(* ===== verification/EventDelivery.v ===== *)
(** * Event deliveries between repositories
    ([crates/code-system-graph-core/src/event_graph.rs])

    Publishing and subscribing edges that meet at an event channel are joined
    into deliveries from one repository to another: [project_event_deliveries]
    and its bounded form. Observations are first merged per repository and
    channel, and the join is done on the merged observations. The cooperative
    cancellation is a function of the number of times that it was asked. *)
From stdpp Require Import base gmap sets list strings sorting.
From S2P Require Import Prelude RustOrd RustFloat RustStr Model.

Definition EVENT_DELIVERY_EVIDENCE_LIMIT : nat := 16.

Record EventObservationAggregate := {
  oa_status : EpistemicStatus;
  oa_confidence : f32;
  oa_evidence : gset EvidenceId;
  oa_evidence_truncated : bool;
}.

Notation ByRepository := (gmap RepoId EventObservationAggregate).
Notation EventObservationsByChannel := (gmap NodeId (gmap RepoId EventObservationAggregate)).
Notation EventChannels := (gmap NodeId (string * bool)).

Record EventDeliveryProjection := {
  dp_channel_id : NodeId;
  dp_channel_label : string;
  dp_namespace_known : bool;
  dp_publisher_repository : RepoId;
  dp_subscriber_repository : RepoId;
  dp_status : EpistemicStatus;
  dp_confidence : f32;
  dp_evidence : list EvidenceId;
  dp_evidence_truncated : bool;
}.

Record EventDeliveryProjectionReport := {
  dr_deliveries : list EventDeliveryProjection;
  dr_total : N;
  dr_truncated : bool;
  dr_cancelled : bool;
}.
++++
### WHAT THE TASK REQUIRES
Exactly reproduce all of the entries above.

### RESPONSE TO THE TASK
(* ===== verification/EventDelivery.v ===== *)
(** * Event deliveries between repositories
    ([crates/code-system-graph-core/src/event_graph.rs])

    Publishing and subscribing edges that meet at an event channel are joined
    into deliveries from one repository to another: [project_event_deliveries]
    and its bounded form. Observations are first merged per repository and
    channel, and the join is done on the merged observations. The cooperative
    cancellation is a function of the number of times that it was asked. *)
From stdpp Require Import base gmap sets list strings sorting.
From S2P Require Import Prelude RustOrd RustFloat RustStr Model.

Definition EVENT_DELIVERY_EVIDENCE_LIMIT : nat := 16.

Record EventObservationAggregate := {
  oa_status : EpistemicStatus;
  oa_confidence : f32;
  oa_evidence : gset EvidenceId;
  oa_evidence_truncated : bool;
}.

Notation ByRepository := (gmap RepoId EventObservationAggregate).
Notation EventObservationsByChannel := (gmap NodeId (gmap RepoId EventObservationAggregate)).
Notation EventChannels := (gmap NodeId (string * bool)).

Record EventDeliveryProjection := {
  dp_channel_id : NodeId;
  dp_channel_label : string;
  dp_namespace_known : bool;
  dp_publisher_repository : RepoId;
  dp_subscriber_repository : RepoId;
  dp_status : EpistemicStatus;
  dp_confidence : f32;
  dp_evidence : list EvidenceId;
  dp_evidence_truncated : bool;
}.

Record EventDeliveryProjectionReport := {
  dr_deliveries : list EventDeliveryProjection;
  dr_total : N;
  dr_truncated : bool;
  dr_cancelled : bool;
}.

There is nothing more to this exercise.